Dr Jawad Fares receiving the award - Source Picture from Bint Jbeil Website

The Lebanese, son of the south, Dr. Jawad Youssef Fares, received the King Hussein Award for Cancer Research for the year 2022, which is the award for an emerging researcher in the international track.


Dr. Faris has multiple publications in high-impact journals such as PNAS, Translational Medicine for Science, and most recently in The Lancet Oncology.


His first paper, in The Lancet Oncology, describes the first use in humans of neural stem cells to deliver an implicated adenovirus in newly diagnosed patients with malignant glioma. Dr.
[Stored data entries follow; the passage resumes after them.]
(** The pool at the base fee of the block, and a transaction that becomes pending while it is built. *)
Definition info : BlockInfo := mkBlockInfo 9 10 7 None.
Definition pool : TxPool := run_or example_pool (set_block_info info example_pool).
Definition iterators (fee : Z) (blob : option Z) : outcome (BestTransactions + BestTransactionsWithFees) :=
  best_transactions_with_attributes (mkBestTransactionsAttributes fee blob) pool.
Definition late : Pending.PendingTransaction := @Pending.mkPendingTransaction CoinbaseTipOrdering 90 (example_vtx 9 4 0 45) (Value (38 : Z)).
Definition arrive (round : nat) (it : BestTransactions + BestTransactionsWithFees) : BestTransactions + BestTransactionsWithFees :=
  match round, it with 1%nat, inl b => inl (receive late b) | _, _ => it end.
Definition run (a : OptimismPayloadBuilderAttributes) : outcome (PayloadBuilderError + BuildOutcome) :=
  optimism_payload_builder (λ _, false) (PayloadConfig_new parent [1; 2] a chain) arrive 20 iterators 20 None.
Definition payload : OptimismBuiltPayload :=
  match run attributes with
  | Done (inr (Better p)) => p
  | _ => mkBuiltPayload 0 (seal_slow (mkBlock Header_default [] [] None None)) None 0 [] chain attributes
  end.
Example job_succeeds :
  optimism_payload_builder (λ _, false) (PayloadConfig_new parent [1; 2] attributes chain) arrive 20 iterators 20 None =
    Done (inr (Better payload)).
Proof. by vm_compute. Qed.
(** The deposit, then the four transactions of the pool and the late one by their priority. *)
Example block_contents :
  ec_hash <$> sb_body (bp_block payload) = [70; 1; 2; 3; 9; 4] ∧ bp_fees payload = 21000 * (50 + 50 + 50 + 45 + 30 - 5 * 7).
Proof. by vm_compute. Qed.

Lemma pool_consistent : pool_wf pool.
Proof.
  unfold pool. destruct (set_block_info_lemma info example_pool example_pool_wf ltac:(in_room) ltac:(in_room)) as (p & E & W & _).
  by rewrite E.
Qed.
Lemma pool_offered k i tx : sub_txs pool k !! i = Some tx → offered config tx.
Proof.
  intros Htx. assert (Hall : map_Forall (λ _ tx, tx_type (transaction tx) = 2 ∧ gas_limit tx = 21000) (sub_txs pool k)).
  { apply (bool_decide_unpack _). destruct k; by vm_compute. }
  destruct (Hall i tx Htx) as [Hty Hg]. unfold offered. rewrite Hg. by split_and!.
Qed.
Lemma job_valid : job_ok parent [1; 2] attributes chain 0.
Proof.
  split; [split|..]; try by vm_compute.
  - repeat constructor.
  - by eexists.
  - by split; eexists.
  - by constructor.
Qed.
Lemma late_ok n it : it_ok (P := offered config) it → it_ok (P := offered config) (arrive n it).
Proof.
  destruct n as [|[|n]], it as [b|b]; try done. simpl. apply receive_ok; [done|]. unfold offered. by split_and!.
Qed.
Lemma iterators_ok fee blob : ∃ it, iterators fee blob = Done it ∧ it_ok (P := offered config) it.
Proof. apply pool_iterator; [apply pool_consistent|apply pool_offered]. Qed.
Lemma iterators_only fee blob it : iterators fee blob = Done it → it_ok (P := offered config) it.
Proof. destruct (iterators_ok fee blob) as (it' & -> & Hit). by intros [= <-]. Qed.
Fares continues his research at Northwestern University's McGaw Medical Center.


The Hussein Prize for Cancer Research was launched in the year 2020, to enhance research efforts related to cancer in the Arab world, and in memory of the late King Hussein bin Talal of Jordan, who has always believed in the importance of cancer research; The award honors distinguished Arab researchers in the research field, whether they are researchers with long experience or promising ones.
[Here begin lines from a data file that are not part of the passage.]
(** [size_type] offsets inherit the properties of the exact dot product when
    the element count is representable. *)
Lemma data_offset_dense (st : strides_type) (s : shape_type) :
  product s < modulus ->
  (forall idx, valid_index s idx -> 0 <= dot idx st < product s) ->
  (forall idx idx', valid_index s idx -> valid_index s idx' ->
                    dot idx st = dot idx' st -> idx = idx') ->
  (forall p, 0 <= p < product s ->
             exists idx, valid_index s idx /\ dot idx st = p) ->
  (forall idx, valid_index s idx -> 0 <= data_offset st idx < product s) /\
  (forall idx idx', valid_index s idx -> valid_index s idx' ->
                    data_offset st idx = data_offset st idx' -> idx = idx') /\
  (forall p, 0 <= p < product s ->
             exists idx, valid_index s idx /\ data_offset st idx = p).
Proof.
  intros Hp Hrange Hinj Hsurj.
  assert (Hoff : forall idx, valid_index s idx ->
                             data_offset st idx = dot idx st).
  { intros idx Hv. apply wrap_small. specialize (Hrange idx Hv). lia. }
  split; [|split].
  - intros idx Hv. rewrite Hoff by exact Hv. apply Hrange, Hv.
  - intros idx idx' Hv Hv'. rewrite !Hoff by assumption. apply Hinj; assumption.
  - intros p Hpp. destruct (Hsurj p Hpp) as (idx & Hv & Hd).
    exists idx. split; [exact Hv|]. rewrite Hoff by exact Hv. exact Hd.
Qed.

(** C5 (as the code has it).  For a non-empty shape [s] with positive
    entries whose product is representable in [size_type], and either
    layout, the reshape succeeds with a buffer of [product s] elements, and
    over the computed strides the offset of every valid index tuple is a
    position of the buffer, which the access operator designates; distinct
    valid tuples have distinct offsets; and every position from 0 to
    [product s - 1] is the offset of a valid tuple. *)
Theorem canonical_offset_bijection (a : ndarray) (s : shape_type)
  (l : layout) :
  s <> [] ->
  Z.of_nat (length s) < modulus ->
  Forall (fun d => 0 < d) s ->
  product s < modulus ->
  exists a',
    reshape a s l = Some a' /\
    Z.of_nat (size a') = product s /\
    (forall idx, valid_index s idx ->
       0 <= data_offset (m_strides a') idx < product s /\
       operator_call a' idx
       = Some (Ref (Z.to_nat (data_offset (m_strides a') idx)))) /\
    (forall idx idx', valid_index s idx -> valid_index s idx' ->
       data_offset (m_strides a') idx = data_offset (m_strides a') idx' ->
       idx = idx') /\
    (forall p, 0 <= p < product s ->
       exists idx, valid_index s idx /\ data_offset (m_strides a') idx = p).
Proof.
  intros Hne Hlen Hpos Hp.
  pose proof (product_pos s Hpos) as Hprod.
  assert (Hdense : forall st,
    st = row_major_strides s \/ st = column_major_strides s ->
    (forall idx, valid_index s idx -> 0 <= data_offset st idx < product s) /\
    (forall idx idx', valid_index s idx -> valid_index s idx' ->
                      data_offset st idx = data_offset st idx' -> idx = idx') /\
    (forall p, 0 <= p < product s ->
               exists idx, valid_index s idx /\ data_offset st idx = p)).
  { intros st [->| ->].
    - rewrite row_major_strides_exact by assumption.
      apply data_offset_dense; [exact Hp|..].
      + apply row_major_offset_range.
      + apply row_major_offset_inj.
      + intros p. apply row_major_offset_surj, Hpos.
    - unfold column_major_strides.
      rewrite column_major_from_exact by (try assumption; lia).
      apply data_offset_dense; [exact Hp|..].
      + apply column_major_offset_range.
      + apply column_major_offset_inj.
      + intros p. apply column_major_offset_surj, Hpos. }
  assert (Hex : exists st,
    (st = row_major_strides s \/ st = column_major_strides s) /\
    reshape a s l = Some (mk_ndarray s st
      (Vec.resize value_init (Z.to_nat (wrap (product s))) (data a)))).
  { destruct l.
    - eexists. split; [left; reflexivity|]. apply reshape_row_major; assumption.
    - eexists. split; [right; reflexivity|].
      apply reshape_column_major; assumption. }
  destruct Hex as (st & Hst & Hre). destruct (Hdense st Hst) as (Hr & Hi & Hs).
  eexists. split; [exact Hre|]. unfold size. cbn [m_strides data].
  assert (Hsz : Z.of_nat (length (Vec.resize value_init
                  (Z.to_nat (wrap (product s))) (data a))) = product s).
  { rewrite length_resize, wrap_small by lia. lia. }
  split; [exact Hsz|]. split; [|split; assumption].
  intros idx Hv. split; [apply Hr, Hv|].
  unfold operator_call. cbn [m_strides data].
  rewrite data_offset_cast.
  rewrite subscript_Some; [reflexivity|]. rewrite Hsz. apply Hr, Hv.
Qed.

(** ** Further properties of the geometry operations *)

Lemma lookup_resize {A} (x : A) n (v : list A) i :
  Vec.resize x n v !! i
  = if decide (i < n)%nat
    then (if decide (i < length v)%nat then v !! i else Some x)
    else None.
Proof.
  unfold Vec.resize.
  destruct (decide (i < n)%nat) as [Hn|Hn].
  - destruct (decide (i < length v)%nat) as [Hv|Hv].
    + rewrite lookup_app_l by (rewrite length_take; lia).
      apply lookup_take_lt, Hn.
    + rewrite lookup_app_r by (rewrite length_take; lia).
      apply lookup_replicate_2. rewrite length_take. lia.
  - apply lookup_ge_None_2.
    rewrite length_app, length_take, length_replicate. lia.
Qed.

Lemma resize_same_length {A} (x : A) (v : list A) :
  Vec.resize x (length v) v = v.
Proof.
  unfold Vec.resize. rewrite take_ge by lia.
  rewrite Nat.sub_diag. apply app_nil_r.
Qed.

Lemma length_canonical_strides l s : length (canonical_strides l s) = length s.
Proof.
  destruct l; [apply length_row_major_strides|
               apply length_column_major_strides].
Qed.

(** Both branches of the layout-directed reshape in one closed form. *)
Lemma reshape_closed a s l :
  s <> [] -> Z.of_nat (length s) < modulus ->
  reshape a s l =
  Some (mk_ndarray s (canonical_strides l s)
          (Vec.resize value_init (Z.to_nat (wrap (product s))) (data a))).
Proof.
  intros Hne Hlen. destruct l.
  - apply reshape_row_major; assumption.
  - apply reshape_column_major; assumption.
Qed.

(** X1.  A layout-directed reshape never moves or overwrites the elements
    that stay in the buffer: every position below both the old and the new
    size holds the element it held, and every position the buffer grows by
    holds the value-initialised element. *)
Theorem reshape_keeps_buffer_prefix (a : ndarray) (s : shape_type)
  (l : layout) :
  s <> [] ->
  Z.of_nat (length s) < modulus ->
  exists a',
    reshape a s l = Some a' /\
    (forall i, (i < size a)%nat -> (i < size a')%nat ->
               data a' !! i = data a !! i) /\
    (forall i, (size a <= i)%nat -> (i < size a')%nat ->
               data a' !! i = Some value_init).
Proof.
  intros Hne Hlen. eexists. split; [apply reshape_closed; assumption|].
  unfold size. cbn [data]. rewrite length_resize.
  split; intros i Hi Hi'; rewrite lookup_resize.
  - rewrite !decide_True by lia. reflexivity.
  - rewrite decide_True by lia. rewrite decide_False by lia. reflexivity.
Qed.

(** X2.  Reshaping an array to the shape it already got from a reshape is
    the identity when the layout is the same, and changes nothing but the
    strides when the layout is the other one: the buffer is not
    rearranged. *)
Theorem reshape_same_shape_keeps_buffer (a : ndarray) (s : shape_type)
  (l : layout) :
  s <> [] ->
  Z.of_nat (length s) < modulus ->
  exists a1,
    reshape a s l = Some a1 /\
    reshape a1 s l = Some a1 /\
    forall l', exists a2,
      reshape a1 s l' = Some a2 /\
      m_shape a2 = m_shape a1 /\
      data a2 = data a1.
Proof.
  intros Hne Hlen. eexists. split; [apply reshape_closed; assumption|].
  assert (Hsame : forall l',
    reshape (mk_ndarray s (canonical_strides l s)
               (Vec.resize value_init (Z.to_nat (wrap (product s))) (data a)))
            s l'
    = Some (mk_ndarray s (canonical_strides l' s)
              (Vec.resize value_init (Z.to_nat (wrap (product s))) (data a)))).
  { intros l'. rewrite reshape_closed by assumption. cbn [data].
    rewrite <- (length_resize value_init (Z.to_nat (wrap (product s)))
                  (data a)) at 1.
    rewrite resize_same_length. reflexivity. }
  split; [apply Hsame|].
  intros l'. eexists. split; [apply Hsame|]. split; reflexivity.
Qed.

(** X3.  The shape, the strides and the size an array has after a
    layout-directed reshape depend on the new shape and the layout only:
    nothing of the previous shape, strides or buffer size survives, whatever
    the previous rank was. *)
Theorem reshape_forgets_previous_geometry (a b : ndarray) (s : shape_type)
  (l : layout) :
  s <> [] ->
  Z.of_nat (length s) < modulus ->
  exists a' b',
    reshape a s l = Some a' /\
    reshape b s l = Some b' /\
    m_shape a' = m_shape b' /\
    m_strides a' = m_strides b' /\
    size a' = size b'.
Proof.
  intros Hne Hlen. do 2 eexists.
  split; [apply reshape_closed; assumption|].
  split; [apply reshape_closed; assumption|].
  unfold size. cbn [m_shape m_strides data]. rewrite !length_resize.
  repeat split.
Qed.

(** X4.  The layout-directed reshape and the two layout-taking constructors
    have a defined result exactly for shapes of rank at least 1; on the
    empty shape both layouts run into an access outside an empty vector. *)
Theorem layout_operations_defined_iff_nonempty (a : ndarray)
  (d0 : container_type) (value : value_type) (s : shape_type) (l : layout) :
  Z.of_nat (length s) < modulus ->
  (reshape a s l = None <-> s = []) /\
  (construct_layout d0 s l = None <-> s = []) /\
  (construct_layout_value d0 s value l = None <-> s = []).
Proof.
  intros Hlen. destruct s as [|d tl].
  - destruct l; repeat split; reflexivity.
  - assert (Hne : d :: tl <> []) by discriminate.
    unfold construct_layout_value, construct_layout.
    rewrite !reshape_closed by assumption. cbn [mbind option_bind].
    repeat split; discriminate.
Qed.

Lemma product_reverse s : product (reverse s) = product s.
Proof.
  induction s as [|d s IH]; [reflexivity|].
  rewrite reverse_cons, product_app, IH, product_cons.
  change (product [d]) with (d * 1). rewrite Z.mul_1_r. apply Z.mul_comm.
Qed.

Lemma column_major_strides_reverse s :
  column_major_strides (reverse s) = reverse (row_major_strides s).
Proof.
  apply list_eq. intros i.
  destruct (decide (i < length s)%nat) as [Hi|Hi].
  - rewrite lookup_column_major_strides by (rewrite length_reverse; lia).
    rewrite reverse_lookup by (rewrite length_row_major_strides; lia).
    rewrite length_row_major_strides.
    rewrite lookup_row_major_strides by lia.
    rewrite take_reverse, product_reverse.
    replace (S (length s - S i)) with (length s - i)%nat by lia.
    reflexivity.
  - rewrite !lookup_ge_None_2; [reflexivity| |].
    + rewrite length_reverse, length_row_major_strides. lia.
    + rewrite length_column_major_strides, length_reverse. lia.
Qed.

(** X5.  The two layouts mirror each other: reshaping to the reversed shape
    in column-major order gives the reversed strides of the row-major
    reshape, and the same buffer. *)
Theorem layouts_mirror_each_other (a : ndarray) (s : shape_type) :
  s <> [] ->
  Z.of_nat (length s) < modulus ->
  exists a1 a2,
    reshape a s row_major = Some a1 /\
    reshape a (reverse s) column_major = Some a2 /\
    m_shape a2 = reverse (m_shape a1) /\
    m_strides a2 = reverse (m_strides a1) /\
    data a2 = data a1.
Proof.
  intros Hne Hlen. do 2 eexists.
  split; [apply reshape_row_major; assumption|]. split.
  - apply reshape_column_major. intros Hr.
    apply (f_equal length) in Hr. rewrite length_reverse in Hr.
    destruct s; [congruence|discriminate].
  - cbn [m_shape m_strides data]. split; [reflexivity|].
    split; [apply column_major_strides_reverse|].
    rewrite product_reverse. reflexivity.
Qed.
The award aims to raise the level of Arab research and development, in order to understand the characteristics of cancer in the Arab region, and to study Arab genes in particular, so that we can confront the disease and overcome it by advanced scientific methods.


Prince Talal bin Muhammad, representing King Abdullah II of Jordan, honored the researchers who won the Hussein Prize for Cancer Research for the year 2022, at a ceremony organized by the King Hussein Cancer Foundation in the Jordanian capital, Amman, in the presence of the Chair of the Board of Trustees of the King Hussein Cancer Foundation and Center, Princess Ghida Talal and Princess Sumaya bint El Hassan.
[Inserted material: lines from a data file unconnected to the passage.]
(** * BaziAnalyzer: four pillars, ten gods, elemental strength and use-god

    A shallow embedding of the chart pipeline of
    [server/services/yijingAnalyzer.cjs] (class [BaziAnalyzer]):
    [calculatePreciseBazi] and the four pillar functions, [calculateTenGod],
    the strength scorer ([getMonthStrength], [analyzeHiddenStemSupport],
    [analyzeStemSupport], [calculateOverallStrength], [getStrengthLevel]) and
    [analyzeUseGod] with its four element tables.

    Further parts follow the chart: the pattern determination, the start
    of luck with the luck periods and the yearly outlook, the count of the
    five elements, the solar terms and the lunar date, the note on the Zi
    hour; the class [YijingAnalyzer] of the same file with its table of the
    64 hexagrams; the checks of the birth time and of the gender in
    [server/utils/inputValidator.cjs] and at the head of
    [performFullBaziAnalysis]; and the middleware [aiRateLimit] that caps
    the AI requests of a client per day.

    Conventions of the embedding.
    - JavaScript strings are [string]s (UTF-8 bytes); [===] on strings is
      [String.eqb].
    - An object literal used as a lookup table is an association list read
      with [js_get]; a missing key is [None] (JavaScript's [undefined]) and
      [tbl[k] || d] is [js_or (js_get tbl k) d].  Keys inherited from
      [Object.prototype] are outside the embedding.
    - JavaScript numbers are doubles; integral indices are [Z] and scores are
      exact rationals [Q] (every score of the source is a short decimal).
    - The classes [BaseData], [WanNianLi] and [SolarTermsCalculator] are
      required by the source from other files; they are records of functions
      that the analyzer receives, as [this.baseData], [this.wanNianLi] and
      [this.solarTermsCalculator]. *)

From Stdlib Require Import ZArith QArith Qabs Lqa List Ascii String Bool Lia.
From Stdlib Require Import DecimalString.
Import ListNotations.

Open Scope string_scope.

(** ** JavaScript object literals as tables *)

Fixpoint js_get {A : Type} (tbl : list (string * A)) (key : string) : option A :=
  match tbl with
  | [] => None
  | (k, v) :: rest => if String.eqb k key then Some v else js_get rest key
  end.

Definition js_or {A : Type} (o : option A) (d : A) : A :=
  match o with
  | Some v => v
  | None => d
  end.

(** [tbl[key] === value], where a missing key never equals a string. *)
Definition js_get_is (tbl : list (string * string)) (key value : string) : bool :=
  match js_get tbl key with
  | Some v => String.eqb v value
  | None => false
  end.

(** [Array.prototype.includes] and [Array.prototype.join] on strings. *)
Definition includes (xs : list string) (x : string) : bool :=
  existsb (String.eqb x) xs.

Fixpoint join (sep : string) (xs : list string) : string :=
  match xs with
  | [] => ""
  | [x] => x
  | x :: rest => x ++ sep ++ join sep rest
  end.

(** [String.prototype.includes]: [sub] occurs in [s]. *)
Fixpoint contains (sub s : string) : bool :=
  if String.prefix sub s then true
  else match s with
       | EmptyString => false
       | String _ rest => contains sub rest
       end.

(** ** Helper tables of the analyzer *)

Definition stemElements : list (string * string) :=
  [("甲", "木"); ("乙", "木"); ("丙", "火"); ("丁", "火"); ("戊", "土");
   ("己", "土"); ("庚", "金"); ("辛", "金"); ("壬", "水"); ("癸", "水")].

Definition getElementFromStem (stem : string) : string :=
  js_or (js_get stemElements stem) "土".

Definition generateCycle : list (string * string) :=
  [("木", "火"); ("火", "土"); ("土", "金"); ("金", "水"); ("水", "木")].

Definition overcomeCycle : list (string * string) :=
  [("木", "土"); ("火", "金"); ("土", "水"); ("金", "木"); ("水", "火")].

Definition getElementRelation (element1 element2 : string) : string :=
  if String.eqb element1 element2 then "same"
  else if js_get_is generateCycle element1 element2 then "generate"
  else if js_get_is overcomeCycle element1 element2 then "overcome"
  else if js_get_is generateCycle element2 element1 then "beGenerated"
  else if js_get_is overcomeCycle element2 element1 then "beOvercome"
  else "neutral".

(** The five-element cycles as relations: [produces a b] when
    [generateCycle[a]] is [b], [destroys a b] when [overcomeCycle[a]] is [b]. *)
Definition produces (a b : string) : Prop := js_get generateCycle a = Some b.
Definition destroys (a b : string) : Prop := js_get overcomeCycle a = Some b.

(** The vocabulary the tables are keyed by: the ten stems and the five
    elements. *)
Definition stems : list string := map fst stemElements.
Definition elements : list string := map fst generateCycle.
Princess Ghida Talal said during the ceremony: "By celebrating this year the achievements of the Hussein Prize for Cancer Research winners, we pledge to advance cancer research in the Arab world for a future in which cancer will not have the last word, God willing." Prince Talal bin Muhammad handed shields to seven winners from Jordan, the United Arab Emirates, Lebanon, and the United States of America.


Out of 137 advanced researchers from 16 countries, all participants underwent an evaluation by a specialized jury for each category based on the principles of the award criteria, defined by the category of submission.